Ashley Madsen [00:27:45]:
And then the interpretation and the report is done by people who study genomics. So if, you know, I think we talk about three x four is great and intellix DNA, who I use and I've trained with, they are really legitimate, wonderful groups. And there's much more out there that I'm not aware of. But I think I really want to caution people is just don't use some random company that you find online because you see an infomercial, you know, you can get a lot of these really great tools because, again, you can get the information, but what do you do with the information? And the most, you know, conventionally, you know, trained medical providers are not taught anything about genomics. Yes, we learn about the flies and, you know, whatever medallions, but we're not, we're not learning about true genomic research and understanding what I mean means. And also, I don't want people to get scared because they see one thing. You know, I think that also can get misinterpreted. So you may get your cardiac genomics run.

Ashley Madsen [00:28:40]:
I use different advanced laboratories and they'll test for certain genes that are associated with increased risk for atrial fibrillation or perhaps, you know, plaque formation and things of that nature. But again, it really needs to be used knowing that person, knowing what else is going on in their body. And the polygenomic picture, meaning not just one, you're looking at the full picture of different genomic SNP's to then make a very personalized plan for that person. But those genomic SNP's can make a really big point. Like, I'll use an example.
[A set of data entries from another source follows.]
(* ===== verification/EvmMachine.v ===== *)
(** The machine the EVM interpreter runs on: crates/evm/src/error.rs, gas.rs,
    stack.rs, memory.rs, state.rs and the account type of lib.rs. *)
From stdpp Require Import base list numbers option gmap strings.
From Stdlib Require Import ZArith Lia.
From S2P Require Import Prelude U256.

(** * error.rs *)

Inductive EvmError :=
| StackOverflow
| StackUnderflow
| InvalidJump (dest : Z)
| InvalidOpcode (op : Z)
| OutOfGas
| InsufficientBalance
| ContractCreationFailed
| CallDepthExceeded
| InvalidMemoryAccess
| WriteProtection
| ReturnDataOutOfBounds
| StaticCallStateModification
| PrecompileFailed (msg : string)
| InvalidSignature
| CodeSizeExceeded
| InvalidInitCode
| NonceOverflow
| InvalidInput.

(** [Option::unwrap_or]-free conversions of [U256]: [None] is a panic. *)
Definition or_panic {S E A} (o : option A) : SM S E A := slift (unwrap o).

(** * gas.rs *)

Record Gas := mkGas { g_limit : Z; g_used : Z }.

Definition gas_new (limit : Z) : Gas := mkGas limit 0.
Definition gas_consume (amount : Z) : SM Gas EvmError unit :=
  let! g := sget in
  let new_used := saturating_add 64 (g_used g) amount in
  if g_limit g <? new_used then sfail OutOfGas
  else sput (mkGas (g_limit g) new_used).
Definition gas_remaining (g : Gas) : Z := saturating_sub (g_limit g) (g_used g).
Definition gas_refund (amount : Z) (g : Gas) : Gas :=
  mkGas (g_limit g) (saturating_sub (g_used g) amount).

Module GasCost.
Definition ZERO : Z := 0.
Definition BASE : Z := 2.
Definition VERYLOW : Z := 3.
Definition LOW : Z := 5.
Definition MID : Z := 8.
Definition HIGH : Z := 10.
Definition EXTCODE : Z := 2600.
Definition BALANCE : Z := 2600.
Definition SLOAD : Z := 2100.
Definition JUMPDEST : Z := 1.
Definition SSET : Z := 20000.
Definition SRESET : Z := 2900.
Definition SCLEAR_REFUND : Z := 15000.
Definition SELFDESTRUCT : Z := 5000.
Definition SELFDESTRUCT_NEWACCOUNT : Z := 25000.
Definition CREATE : Z := 32000.
Definition CODEDEPOSIT : Z := 200.
Definition CALL : Z := 2600.
Definition CALLVALUE : Z := 9000.
Definition CALLSTIPEND : Z := 2300.
Definition NEWACCOUNT : Z := 25000.
Definition EXP : Z := 10.
Definition EXPBYTE : Z := 50.
Definition MEMORY : Z := 3.
Definition TXCREATE : Z := 32000.
Definition TXDATAZERO : Z := 4.
Definition TXDATANONZERO : Z := 16.
Definition TRANSACTION : Z := 21000.
Definition LOG : Z := 375.
Definition LOGDATA : Z := 8.
Definition LOGTOPIC : Z := 375.
Definition KECCAK256 : Z := 30.
Definition KECCAK256WORD : Z := 6.
Definition COPY : Z := 3.
Definition BLOCKHASH : Z := 20.
Definition CODESIZE : Z := 2.
Definition EXTCODESIZE : Z := 2600.
Definition EXTCODECOPY : Z := 2600.
Definition RETURNDATASIZE : Z := 2.
Definition RETURNDATACOPY : Z := 3.
Definition EXTCODEHASH : Z := 2600.
Definition CHAINID : Z := 2.
Definition SELFBALANCE : Z := 5.
Definition BASEFEE : Z := 2.
Definition WARM_STORAGE_READ_COST : Z := 100.
Definition COLD_SLOAD_COST : Z := 2100.
Definition COLD_ACCOUNT_ACCESS_COST : Z := 2600.
Definition WARM_STORAGE_WRITE_COST : Z := 100.
End GasCost.

Section gas_cost.
Context `{U256Ops} `{Profile}.

(** [(size.as_u64() + 31) / 32] *)
Definition word_count (size : Z) : outcome EvmError Z :=
  let? size_u64 := unwrap (u_as_u64 size) in
  let? n := uadd 64 size_u64 31 in
  Ok (n / 32).
Definition memory_gas_cost (size : Z) : outcome EvmError Z :=
  let? memory_size_word := word_count size in
  let linear_cost := saturating_mul 64 memory_size_word GasCost.MEMORY in
  let quadratic_cost := saturating_mul 64 memory_size_word memory_size_word / 512 in
  Ok (saturating_add 64 linear_cost quadratic_cost).
Definition exp_gas_cost (exponent : Z) : Z :=
  let byte_size := (u_bits exponent + 7) / 8 in
  saturating_add 64 GasCost.EXP (saturating_mul 64 GasCost.EXPBYTE byte_size).
Definition keccak256_gas_cost (data_size : Z) : outcome EvmError Z :=
  let? word_size := word_count data_size in
  Ok (saturating_add 64 GasCost.KECCAK256 (saturating_mul 64 GasCost.KECCAK256WORD word_size)).
Definition copy_gas_cost (data_size : Z) : outcome EvmError Z :=
  let? word_size := word_count data_size in
  Ok (saturating_mul 64 GasCost.COPY word_size).
Definition log_gas_cost (topic_count data_size : Z) : outcome EvmError Z :=
  let? size_u64 := unwrap (u_as_u64 data_size) in
  Ok (saturating_add 64
        (saturating_add 64 GasCost.LOG (saturating_mul 64 GasCost.LOGTOPIC topic_count))
        (saturating_mul 64 GasCost.LOGDATA size_u64)).
End gas_cost.

(** * stack.rs *)

Definition STACK_LIMIT : Z := 1024.

(** The [Vec] of the stack: its last element is the top. *)
Record Stack := mkStack { st_data : list Z }.

Definition stack_new : Stack := mkStack [].
Definition stack_push (v : Z) : SM Stack EvmError unit :=
  let! s := sget in
  if STACK_LIMIT <=? len (st_data s) then sfail StackOverflow
  else sput (mkStack (st_data s ++ [v])).
Definition stack_pop : SM Stack EvmError Z :=
  let! s := sget in
  match reverse (st_data s) with
  | [] => sfail StackUnderflow
  | x :: rest => sput (mkStack (reverse rest)) ;;! sret x
  end.
Definition stack_peek (i : Z) (s : Stack) : outcome EvmError Z :=
  if len (st_data s) <=? i then Err StackUnderflow
  else index (st_data s) (len (st_data s) - 1 - i).
(** A write through [peek_mut]. *)
Definition stack_peek_mut (i v : Z) : SM Stack EvmError unit :=
  let! s := sget in
  if len (st_data s) <=? i then sfail StackUnderflow
  else sput (mkStack (<[Z.to_nat (len (st_data s) - 1 - i) := v]> (st_data s))).
(** [data.swap(i, j)] *)
Definition vec_swap {E} (l : list Z) (i j : Z) : outcome E (list Z) :=
  let? x := index l i in
  let? y := index l j in
  Ok (<[Z.to_nat j := x]> (<[Z.to_nat i := y]> l)).
Definition stack_swap (n : Z) : SM Stack EvmError unit :=
  let! s := sget in
  let l := len (st_data s) in
  if l <=? n then sfail StackUnderflow
  else
    let! d := slift (vec_swap (st_data s) (l - 1) (l - 1 - n)) in
    sput (mkStack d).
Definition stack_dup (n : Z) : SM Stack EvmError unit :=
  let! s := sget in
  if len (st_data s) <=? n then sfail StackUnderflow
  else if STACK_LIMIT <=? len (st_data s) then sfail StackOverflow
  else
    let! v := slift (index (st_data s) (len (st_data s) - 1 - n)) in
    sput (mkStack (st_data s ++ [v])).
Definition stack_require (n : Z) : SM Stack EvmError unit :=
  let! s := sget in
  if len (st_data s) <? n then sfail StackUnderflow else sret tt.
Definition stack_limit_check (n : Z) : SM Stack EvmError unit :=
  let! s := sget in
  if STACK_LIMIT <? len (st_data s) + n then sfail StackOverflow else sret tt.

(** * memory.rs *)

Record Memory := mkMemory { m_data : list Z }.

Definition memory_new : Memory := mkMemory [].
Definition memory_len (m : Memory) : Z := len (m_data m).

(** Only grows; [Vec::resize] panics above [isize::MAX]. *)
Definition memory_resize (new_size : Z) : SM Memory EvmError unit :=
  let! m := sget in
  if len (m_data m) <? new_size then
    let! d := slift (vec_resize (m_data m) new_size) in sput (mkMemory d)
  else sret tt.

Definition memory_get (offset size : Z) (m : Memory) : outcome EvmError (list Z) :=
  if size =? 0 then Ok []
  else
    let end_ := saturating_add 64 offset size in
    if len (m_data m) <=? offset then vec_zeros size
    else if len (m_data m) <? end_ then
      let? result := slice (m_data m) offset (len (m_data m)) in
      vec_resize result size
    else slice (m_data m) offset end_.

(** [self.data[a..b].copy_from_slice(src)], with [b - a = src.len()]. *)
Definition copy_from_slice {E} (l : list Z) (a : Z) (src : list Z) : outcome E (list Z) :=
  if (0 <=? a) && (a + len src <=? len l)
  then Ok (take (Z.to_nat a) l ++ src ++ drop (Z.to_nat (a + len src)) l)
  else Panic.

Definition memory_set (offset : Z) (d : list Z) : SM Memory EvmError unit :=
  match d with
  | [] => sret tt
  | _ =>
      match checked_add 64 offset (len d) with
      | None => sfail InvalidMemoryAccess
      | Some end_ =>
          memory_resize end_ ;;!
          let! m := sget in
          let! d := slift (copy_from_slice (m_data m) offset d) in
          sput (mkMemory d)
      end
  end.
Definition memory_set_byte (offset b : Z) : SM Memory EvmError unit :=
  match checked_add 64 offset 1 with
  | None => sfail InvalidMemoryAccess
  | Some end_ =>
      memory_resize end_ ;;!
      let! m := sget in
      let! _ := slift (index (m_data m) offset) in
      sput (mkMemory (<[Z.to_nat offset := b]> (m_data m)))
  end.
Definition memory_copy_within (dst src n : Z) : SM Memory EvmError unit :=
  if n =? 0 then sret tt
  else
    match checked_add 64 src n with
    | None => sfail InvalidMemoryAccess
    | Some src_end =>
        match checked_add 64 dst n with
        | None => sfail InvalidMemoryAccess
        | Some dst_end =>
            memory_resize (Z.max src_end dst_end) ;;!
            let! m := sget in
            let! d := slift (memory_get src n m) in
            let! d := slift (copy_from_slice (m_data m) dst d) in
            sput (mkMemory d)
        end
    end.

Section memory_words.
Context `{U256Ops}.
Definition memory_get_u256 (offset : Z) (m : Memory) : outcome EvmError Z :=
  let? d := memory_get offset 32 m in unwrap (u_from_big_endian d).
Definition memory_set_u256 (offset v : Z) : SM Memory EvmError unit :=
  memory_set offset (u_to_big_endian v).
(** [(end + 31) / 32 * 32] on [U256] *)
Definition memory_required_size (offset size : Z) : outcome EvmError (option Z) :=
  if size =? 0 then Ok (Some 0)
  else
    match u_checked_add offset size with
    | None => Ok None
    | Some end_ =>
        let? a := unwrap (u_add end_ 31) in
        let? b := unwrap (u_div a 32) in
        let? c := unwrap (u_mul b 32) in
        Ok (Some c)
    end.
End memory_words.

(** * state.rs and the accounts of lib.rs *)

(** An [Address] is its 20 bytes, an [H256] its 32 bytes. *)
Notation Address := (list Z).
Notation H256 := (list Z).
Definition H256_zero : H256 := replicate 32 0.

Record Account := mkAccount {
  balance : Z;
  nonce : Z;
  code : list Z;
  storage : gmap H256 H256;
}.
Definition account_default : Account := mkAccount 0 0 [] ∅.

(** The [StateDB] trait. *)
Class StateDB (S : Type) := {
  get_account : S -> Address -> option Account;
  set_account : Address -> Account -> S -> S;
  get_storage : S -> Address -> H256 -> H256;
  set_storage : Address -> H256 -> H256 -> S -> S;
  exists_ : S -> Address -> bool;
  is_empty : S -> Address -> bool;
  remove_account : Address -> S -> S;
}.

(** Its implementation for [HashMap<Address, Account>]. *)
Definition hm_get_storage (s : gmap Address Account) (a : Address) (k : H256) : H256 :=
  match s !! a with
  | Some acc => default H256_zero (storage acc !! k)
  | None => H256_zero
  end.
Definition hm_set_storage (a : Address) (k v : H256) (s : gmap Address Account) :
    gmap Address Account :=
  let acc := default account_default (s !! a) in
  <[a := mkAccount (balance acc) (nonce acc) (code acc) (<[k := v]> (storage acc))]> s.
Definition hm_is_empty (s : gmap Address Account) (a : Address) : bool :=
  match s !! a with
  | Some acc => (balance acc =? 0) && (nonce acc =? 0) && bool_decide (code acc = [])
  | None => true
  end.
#[export] Instance hashmap_StateDB : StateDB (gmap Address Account) := {|
  get_account s a := s !! a;
  set_account a acc s := <[a := acc]> s;
  get_storage := hm_get_storage;
  set_storage := hm_set_storage;
  exists_ s a := bool_decide (is_Some (s !! a));
  is_empty := hm_is_empty;
  remove_account a s := delete a s;
|}.

(** What the interpreter relies on of its state database. *)
Class StateDBLaws (S : Type) `{StateDB S} : Prop := {
  get_set_storage_same s a k v : get_storage (set_storage a k v s) a k = v;
  get_set_storage_other s a k v a' k' :
    (a, k) <> (a', k') -> get_storage (set_storage a k v s) a' k' = get_storage s a' k';
}.

#[export] Instance hashmap_StateDBLaws : StateDBLaws (gmap Address Account).
Proof.
  split.
  - intros s a k v. simpl. unfold hm_get_storage, hm_set_storage.
    rewrite lookup_insert_eq. simpl. by rewrite lookup_insert_eq.
  - intros s a k v a' k' Hne. simpl. unfold hm_get_storage, hm_set_storage.
    destruct (decide (a = a')) as [->|Ha]; [|by rewrite lookup_insert_ne].
    rewrite lookup_insert_eq. simpl. rewrite lookup_insert_ne by congruence.
    by destruct (s !! a').
Qed.

(** Well-formed databases: what the Rust types guarantee of the values a
    database returns. *)
Definition h256_ok (h : H256) : Prop := length h = 32%nat /\ bytes h.
Definition account_ok (acc : Account) : Prop :=
  U256 (balance acc) /\ bytes (code acc) /\ len (code acc) <= isize_max.
Class StateInv (S : Type) `{StateDB S} := {
  state_ok : S -> Prop;
  state_ok_account s a acc : state_ok s -> get_account s a = Some acc -> account_ok acc;
  state_ok_storage s a k : state_ok s -> h256_ok (get_storage s a k);
  state_ok_set_storage s a k v : state_ok s -> h256_ok v -> state_ok (set_storage a k v s);
}.

Lemma h256_ok_zero : h256_ok H256_zero.
Proof. split; [done|apply bytes_zeros]. Qed.

Definition hm_ok (s : gmap Address Account) : Prop :=
  map_Forall (fun _ acc => account_ok acc /\ map_Forall (fun _ v => h256_ok v) (storage acc)) s.

Lemma account_ok_default : account_ok account_default.
Proof. split_and!; [unfold uint; simpl; lia|constructor|unfold len, isize_max; simpl; lia]. Qed.

#[export] Instance hashmap_StateInv : StateInv (gmap Address Account).
Proof.
  refine {| state_ok := hm_ok |}.
  - intros s a acc Hs Ha. apply (Hs a acc Ha).
  - intros s a k Hs. simpl. unfold hm_get_storage.
    destruct (s !! a) as [acc|] eqn:Ha; [|apply h256_ok_zero].
    destruct (storage acc !! k) as [v|] eqn:Hk; [|apply h256_ok_zero].
    apply (proj2 (Hs a acc Ha) k v Hk).
  - intros s a k v Hs Hv. apply map_Forall_insert_2; [|done]. simpl.
    destruct (s !! a) as [acc|] eqn:Ha; simpl.
    + destruct (Hs a acc Ha) as [Hacc Hst]. split; [exact Hacc|].
      by apply map_Forall_insert_2.
    + split; [exact account_ok_default|].
      apply map_Forall_insert_2; [done|]. apply map_Forall_empty.
Defined.

(** ** The change journal *)

Record AccountChange := mkAccountChange {
  ac_address : Address;
  balance_change : option (Z * Z);
  nonce_change : option (Z * Z);
  code_change : option (list Z * list Z);
  storage_changes : gmap H256 (H256 * H256);
}.
Record StateChanges := mkStateChanges {
  account_changes : gmap Address AccountChange;
  created_accounts : list Address;
  deleted_accounts : list Address;
}.
Definition state_changes_new : StateChanges := mkStateChanges ∅ [] [].
(** [entry(address).or_insert_with(...)] *)
Definition change_entry (a : Address) (sc : StateChanges) : AccountChange :=
  default (mkAccountChange a None None None ∅) (account_changes sc !! a).
Definition record_balance_change (a : Address) (old new : Z) (sc : StateChanges) : StateChanges :=
  let c := change_entry a sc in
  mkStateChanges
    (<[a := mkAccountChange (ac_address c) (Some (old, new)) (nonce_change c) (code_change c)
              (storage_changes c)]> (account_changes sc))
    (created_accounts sc) (deleted_accounts sc).
Definition record_storage_change (a : Address) (k : H256) (old new : H256) (sc : StateChanges) :
    StateChanges :=
  let c := change_entry a sc in
  mkStateChanges
    (<[a := mkAccountChange (ac_address c) (balance_change c) (nonce_change c) (code_change c)
              (<[k := (old, new)]> (storage_changes c))]> (account_changes sc))
    (created_accounts sc) (deleted_accounts sc).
Not to digress too much, but I have a patient that I worked with and he's amazing. I love him, I love my patients, but he came to me and he had gone to all of these amazing clinics all over the world and had the means to do it financially. So he came and worked with us and he was my patient.

Ashley Madsen [00:29:32]:
And I said, let's run your genomics and let's see what's cooking here. And he had some increased risk for cognitive issues. He had some, you know, of course, low testosterone. There was other things going on, some insulin resistance that we wanted to address. But generally speaking, he was in the gym, he's doing resistance training. He had a very clean diet. He was working previously with some really well known folks in the field, but no one really investigated his genomic snips. And he was starting to notice more brain fog.

Ashley Madsen [00:29:59]:
He was getting more exhausted, and he was in his seventies. So he was like, I know everyone keeps telling me that this is normal, but I'm not normal. I want to be optimal. And I was like, he's my kind of guy, this is my kind of person. I said, normal. Who wants to be normal? Normal is not what we're looking for. And he actually, out of all things Claudia, responded the best with going on high dose methyl b twelve. And because he had two homozygous snp's in what we call the tcn one and tcn two pathways.

Ashley Madsen [00:30:32]:
And these are two genes that affect the absorption and utilization of b twelve and transport to the brain. So basically he case in b twelve, but he has a problem transporting it to the brain and around to the peripheral tissues. He was taking a lot of beach, he was eating really well, but his numbers were not where they needed to be. So when you test blood levels, they don't always equate to what that person actually needs. So that's why I love, yes, biomarkers are great and you're falling in your normal range, but those aren't always optimal ranges for that person. Those are based on population ranges of a very unhealthy population. So for his b twelve, we actually had to get it towards the upper range of at least 1500 and above because he needed high blood levels for it to actually get transported to the brain and around his brain. And b twelve, we know, is water soluble.

Ashley Madsen [00:31:25]:
You can have super, super high b twelve levels from supplementation. It's completely fine. It's safe. If you have super high b twelve levels without supplementation, then we get a little concerned. But he was a person that we needed to get a certain range. He did not even in our optimal range. Well, that was not enough for him. He needed to be supra therapeutic for him to actually transport that b twelve his brain.

Ashley Madsen [00:31:48]:
He did that. He called me up, he was like almost in tears. He said, ashley, I have to tell you, I've never felt better. He goes, I'm keeping up in the gym. I'm sharp as a tack. I don't need my afternoon naps. I completely am focused. He also had a history of some adhd issues.

Ashley Madsen [00:32:04]:
He actually was like, I was able to get off my adhd med meds event. You know, obviously he was doing it in a very tailored course. But he said out of everything that we did, it was b twelve. And for me, that just proved how amazing it is when you're able as a clinician to see all of these different parts and have a patient, have a client who's willing to do the work with you, right? Because it's a handshake. And that really just made my, I still talk about it. This was like a couple years ago and he just, he still, to this day, he calls me up and he'll be like, I just want to let you know. I tell everyone about you. I tell everyone that I've gone all over the world, I've seen all of these amazing specialists, actually figured out my issues.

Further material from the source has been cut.